*WORK ORDER*
From the records below, transcribe only the lines running from the one with "TestSelector._fileobj_lookup self f = Raise e)" through the one with "intros rt B real self f Hnew.". Keep both of those end lines.

Source data
(** ** After close *)

(** X14: after a [close] that returns, nothing is registered: the table is
    empty, unregistering any mock raises [KeyError], and a mock can be
    registered again.  Without a wrapped selector a second [close] returns
    too and changes nothing more. *)
Theorem close_leaves_nothing_registered :
  forall (rt : PyRuntime) (B : Type) (real : RealSelector B)
         (self : TestSelector.t B),
    snd (TestSelector.close self) = Return tt ->
    let closed := fst (TestSelector.close self) in
    TestSelector._fd_to_key closed = []
    /\ (forall f, isfilemock f = Return true ->
                  TestSelector.unregister f closed = (closed, Raise KeyError))
    /\ (forall f d ev dt,
           isfilemock f = Return true -> fd f = Return d -> 1 <= ev <= 3 ->
           snd (TestSelector.register f ev dt closed)
           = Return (Some (selectors.mkSelectorKey f d ev dt)))
    /\ (TestSelector._selector self = None ->
        TestSelector.close closed = (closed, Return tt)).
Proof.
  intros rt B real self Hret closed.
  assert (Hempty : TestSelector._fd_to_key closed = []).
  { subst closed. revert Hret. unfold TestSelector.close.
    destruct self as [base [b|]]; cbn.
    - unfold TestSelector.on_selector.
      destruct (real_close b) as [b' [u|e]]; cbn; [reflexivity | discriminate].
    - reflexivity. }
  split; [exact Hempty|]. split; [|split].
  - intros f Hmock.
    destruct (isfilemock_true_inv f Hmock) as (n & _ & Hlook).
    rewrite (unregister_local closed f (forward_to_synthetic closed f Hmock)).
    now rewrite Hlook, Hempty.
  - intros f d ev dt Hmock Hfd Hev.
    destruct (isfilemock_true_inv f Hmock) as (n & Hfd' & Hlook).
    assert (Hd : d = PFd n) by congruence. subst d.
    rewrite (register_local closed f ev dt (forward_to_synthetic closed f Hmock)).
    now rewrite (invalid_events_false ev Hev), Hlook, contains_of_get, Hempty.
  - intros Hsel. subst closed. destruct self as [base sel]. cbn in Hsel.
    subst sel. reflexivity.
Qed.

Lemma close_leaves_nothing_registered_witness :
  TestSelector.unregister (rt := example_runtime) (real := stale_checking)
    the_mock
    (fst (TestSelector.close (real := stale_checking)
            (register_mock stale_checking (Some tt))))
  = (fst (TestSelector.close (real := stale_checking)
            (register_mock stale_checking (Some tt))),
     Raise KeyError).
Proof.
  destruct (close_leaves_nothing_registered example_runtime unit stale_checking
              (register_mock stale_checking (Some tt)) eq_refl)
    as (_ & H & _).
  apply H. reflexivity.
Defined.

(** ** Registrations forwarded to the wrapped selector *)

Section Forwarded.
Context {rt : PyRuntime} {B : Type} {real : RealSelector B}.
Import TestSelector.

Lemma register_forwarded (self : t B) (b : B) f ev dt :
  _selector self = Some b ->
  isfilemock f = Return false ->
  register f ev dt self
  = match real_register f ev dt b with
    | (b', Return (Some key)) =>
        (mirror key (set_selector b' self), Return (Some key))
    | (b', r) => (set_selector b' self, r)
    end.
Proof.
  intros Hsel Hmock. unfold register.
  rewrite (forward_to_real self f Hmock), Hsel. unfold on_selector.
  destruct (real_register f ev dt b) as [b' [[key|]|e]]; reflexivity.
Qed.

Lemma unregister_forwarded (self : t B) (b : B) f :
  _selector self = Some b ->
  isfilemock f = Return false ->
  unregister f self
  = match real_unregister f b with
    | (b', Return (Some key)) =>
        (unmirror (selectors.fd key) (set_selector b' self), Return (Some key))
    | (b', r) => (set_selector b' self, r)
    end.
Proof.
  intros Hsel Hmock. unfold unregister.
  rewrite (forward_to_real self f Hmock), Hsel. unfold on_selector.
  destruct (real_unregister f b) as [b' [[key|]|e]]; reflexivity.
Qed.

End Forwarded.

(** X15: for an object that is not a mock, in a [TestSelector] wrapping a
    selector, [register] returns or raises exactly what the wrapped
    selector's [register] does, whatever the local table holds; the table
    changes at most under the descriptor of the key that comes back. *)
Theorem forwarded_register_mirrors_the_returned_key :
  forall (rt : PyRuntime) (B : Type) (real : RealSelector B)
         (self : TestSelector.t B) (b : B) (f : pyobj)
         (ev : Z) (dt : selectors.pydata),
    TestSelector._selector self = Some b ->
    isfilemock f = Return false ->
    let after := fst (TestSelector.register f ev dt self) in
    snd (TestSelector.register f ev dt self) = snd (real_register f ev dt b)
    /\ TestSelector._selector after = Some (fst (real_register f ev dt b))
    /\ (forall key, snd (real_register f ev dt b) = Return (Some key) ->
                    dict_get (selectors.fd key) (TestSelector._fd_to_key after)
                    = Some key)
    /\ (forall d',
           (forall key, snd (real_register f ev dt b) = Return (Some key) ->
                        descriptor_value d' <> descriptor_value (selectors.fd key)) ->
           dict_get d' (TestSelector._fd_to_key after)
           = dict_get d' (TestSelector._fd_to_key self)).
Proof.
  intros rt B real self b f ev dt Hsel Hmock after. subst after.
  rewrite (register_forwarded self b f ev dt Hsel Hmock).
  destruct (real_register f ev dt b) as [b' [[key|]|e]]; cbn [fst snd].
  - split; [reflexivity|]. split; [reflexivity|]. split.
    + intros key' Hk. injection Hk as <-. apply mirror_stores.
    + intros d' Hd'. unfold TestSelector.mirror.
      rewrite fd_to_key_set_fd_to_key, fd_to_key_set_selector.
      apply dict_get_setitem_other. now apply Hd'.
  - repeat split; try reflexivity. intros key Hk. discriminate Hk.
  - repeat split; try reflexivity. intros key Hk. discriminate Hk.
Qed.

Lemma forwarded_register_mirrors_the_returned_key_witness :
  snd (TestSelector.register (rt := example_runtime) (real := stale_checking)
         the_socket selectors.EVENT_READ None
         (register_mock stale_checking (Some tt)))
  = Return (Some (socket_key selectors.EVENT_READ)).
Proof.
  destruct (forwarded_register_mirrors_the_returned_key example_runtime unit
              stale_checking (register_mock stale_checking (Some tt)) tt
              the_socket selectors.EVENT_READ None eq_refl eq_refl)
    as (H & _).
  rewrite H. reflexivity.
Defined.

(** X16: for an object that is not a mock, when the wrapped selector
    registers it under a descriptor the local table does not hold and later
    unregisters it with the same key, [register] followed by [unregister]
    leaves the local table as it was: the mirror goes with the
    registration. *)
Theorem forwarded_register_unregister_round_trip :
  forall (rt : PyRuntime) (B : Type) (real : RealSelector B)
         (self : TestSelector.t B) (b b1 b2 : B) (f : pyobj)
         (ev : Z) (dt : selectors.pydata) (key : selectors.SelectorKey),
    TestSelector._selector self = Some b ->
    isfilemock f = Return false ->
    real_register f ev dt b = (b1, Return (Some key)) ->
    real_unregister f b1 = (b2, Return (Some key)) ->
    dict_get (selectors.fd key) (TestSelector._fd_to_key self) = None ->
    TestSelector.unregister f (fst (TestSelector.register f ev dt self))
    = (TestSelector.set_selector b2 self, Return (Some key)).
Proof.
  intros rt B real self b b1 b2 f ev dt key Hsel Hmock Hreg Hunreg Hfree.
  rewrite (register_forwarded self b f ev dt Hsel Hmock), Hreg. cbn [fst].
  rewrite (unregister_forwarded
             (TestSelector.mirror key (TestSelector.set_selector b1 self))
             b1 f eq_refl Hmock), Hunreg.
  destruct self as [[m flag] sel].
  unfold TestSelector.unmirror, TestSelector.mirror, TestSelector._fd_to_key,
    TestSelector.set_fd_to_key, TestSelector.set_selector,
    selectors.set_fd_to_key, TestSelector.set_super in *.
  cbn [TestSelector.super TestSelector._selector selectors._fd_to_key
         selectors._map] in *.
  rewrite contains_of_get, dict_get_setitem.
  now rewrite (dict_delitem_setitem_absent _ _ _ Hfree).
Qed.

Lemma forwarded_register_unregister_round_trip_witness :
  TestSelector.unregister (rt := example_runtime) (real := stale_checking)
    the_socket wrapping_with_socket
  = (TestSelector.__init__ (Some tt),
     Return (Some (socket_key selectors.EVENT_READ))).
Proof.
  apply (forwarded_register_unregister_round_trip example_runtime unit
           stale_checking (TestSelector.__init__ (Some tt)) tt tt tt
           the_socket selectors.EVENT_READ None
           (socket_key selectors.EVENT_READ)
           eq_refl eq_refl eq_refl eq_refl eq_refl).
Defined.

(** ** One entry per key *)

Section OneEntryPerKey.
Context {rt : PyRuntime} {V : Type}.









End OneEntryPerKey.

Section TableInvariant.
Context {rt : PyRuntime} {B : Type} {real : RealSelector B}.
Import TestSelector.







End TableInvariant.

Section ReachableTables.
Context {rt : PyRuntime} {B : Type} {real : RealSelector B}.


End ReachableTables.

Section DeleteOne.
Context {rt : PyRuntime} {V : Type}.



End DeleteOne.


(** ** Objects without a usable descriptor *)

(** X18: the errors of [TestSelector._fileobj_lookup] on an object that no
    registered key refers to.  A negative plain [int] and an object without
    a [fileno] attribute raise [ValueError].  An object whose [fileno()]
    raises another exception raises that exception, unchanged: it comes out
    of [isfilemock] before the inherited lookup, which would have turned a
    [TypeError] into [ValueError], is reached.  Hence on the local path
    [register] raises the same exception for a valid mask and changes
    nothing. *)
Theorem lookup_errors_without_a_descriptor :
  forall (rt : PyRuntime) (B : Type) (real : RealSelector B)
         (self : TestSelector.t B) (f : pyobj),
    (forall key, In key (dict_values (TestSelector._fd_to_key self)) ->
                 py_is (selectors.fileobj key) f = false) ->
    (forall n, f = PInt n -> n < 0 ->
               TestSelector._fileobj_lookup self f = Raise ValueError)
    /\ (forall oid, f = PObj oid (Raise AttributeError) ->
                    TestSelector._fileobj_lookup self f = Raise ValueError)
    /\ (forall oid e, f = PObj oid (Raise e) -> e <> AttributeError ->
                      TestSelector._fileobj_lookup self f = Raise e)
    /\ (forall e ev dt,
           TestSelector._fileobj_lookup self f = Raise e ->
           TestSelector.forward_to self f = Return None ->
           1 <= ev <= 3 ->
           TestSelector.register f ev dt self = (self, Raise e)).
Proof.
  intros rt B real self f Hnew.
  assert (Hfind : find (fun key => py_is (selectors.fileobj key) f)
                    (dict_values (TestSelector._fd_to_key self)) = None).
  { revert Hnew. generalize (dict_values (TestSelector._fd_to_key self)).
    intros l. induction l as [|y l IH]; cbn; [reflexivity|].
    intros H. rewrite (H y (or_introl eq_refl)). apply IH.
    intros z Hz. apply H. now right. }
  unfold TestSelector._fd_to_key in Hfind.
  split; [|split; [|split]].
  - intros n -> Hn.
    unfold TestSelector._fileobj_lookup, selectors._fileobj_lookup,
      selectors._fileobj_to_fd. cbn.
    apply Z.ltb_lt in Hn. rewrite Hn. now rewrite Hfind.
  - intros oid ->.
    unfold TestSelector._fileobj_lookup, selectors._fileobj_lookup,
      selectors._fileobj_to_fd. cbn. now rewrite Hfind.
  - intros oid e -> He.
    unfold TestSelector._fileobj_lookup. destruct e; cbn; congruence.
  - intros e ev dt Hl Hloc Hev.
    rewrite (register_local self f ev dt Hloc).
    now rewrite (invalid_events_false ev Hev), Hl.
Qed.

Lemma lookup_errors_without_a_descriptor_witness :
  TestSelector._fileobj_lookup failing_with_mock (PObj 8 (Raise TypeError))
  = Raise TypeError
  /\ TestSelector.register (rt := example_runtime) (real := stale_checking)
       (PInt (-3)) selectors.EVENT_READ None (TestSelector.__init__ None)
     = (TestSelector.__init__ None, Raise ValueError).
Proof.
  split.
  - destruct (lookup_errors_without_a_descriptor example_runtime unit
                failing_close failing_with_mock (PObj 8 (Raise TypeError)))
      as (_ & _ & H & _).
    + intros key [<-|[]]. reflexivity.
    + apply (H 8%nat TypeError eq_refl). discriminate.
  - destruct (lookup_errors_without_a_descriptor example_runtime unit
                stale_checking (TestSelector.__init__ None) (PInt (-3)))
      as (H1 & _ & _ & H).
    + intros key [].
    + apply H; [apply (H1 (-3) eq_refl); lia | reflexivity
                | vm_compute; split; discriminate].
Defined.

*WRITTEN REPLY*
                      TestSelector._fileobj_lookup self f = Raise e)
    /\ (forall e ev dt,
           TestSelector._fileobj_lookup self f = Raise e ->
           TestSelector.forward_to self f = Return None ->
           1 <= ev <= 3 ->
           TestSelector.register f ev dt self = (self, Raise e)).
Proof.
  intros rt B real self f Hnew.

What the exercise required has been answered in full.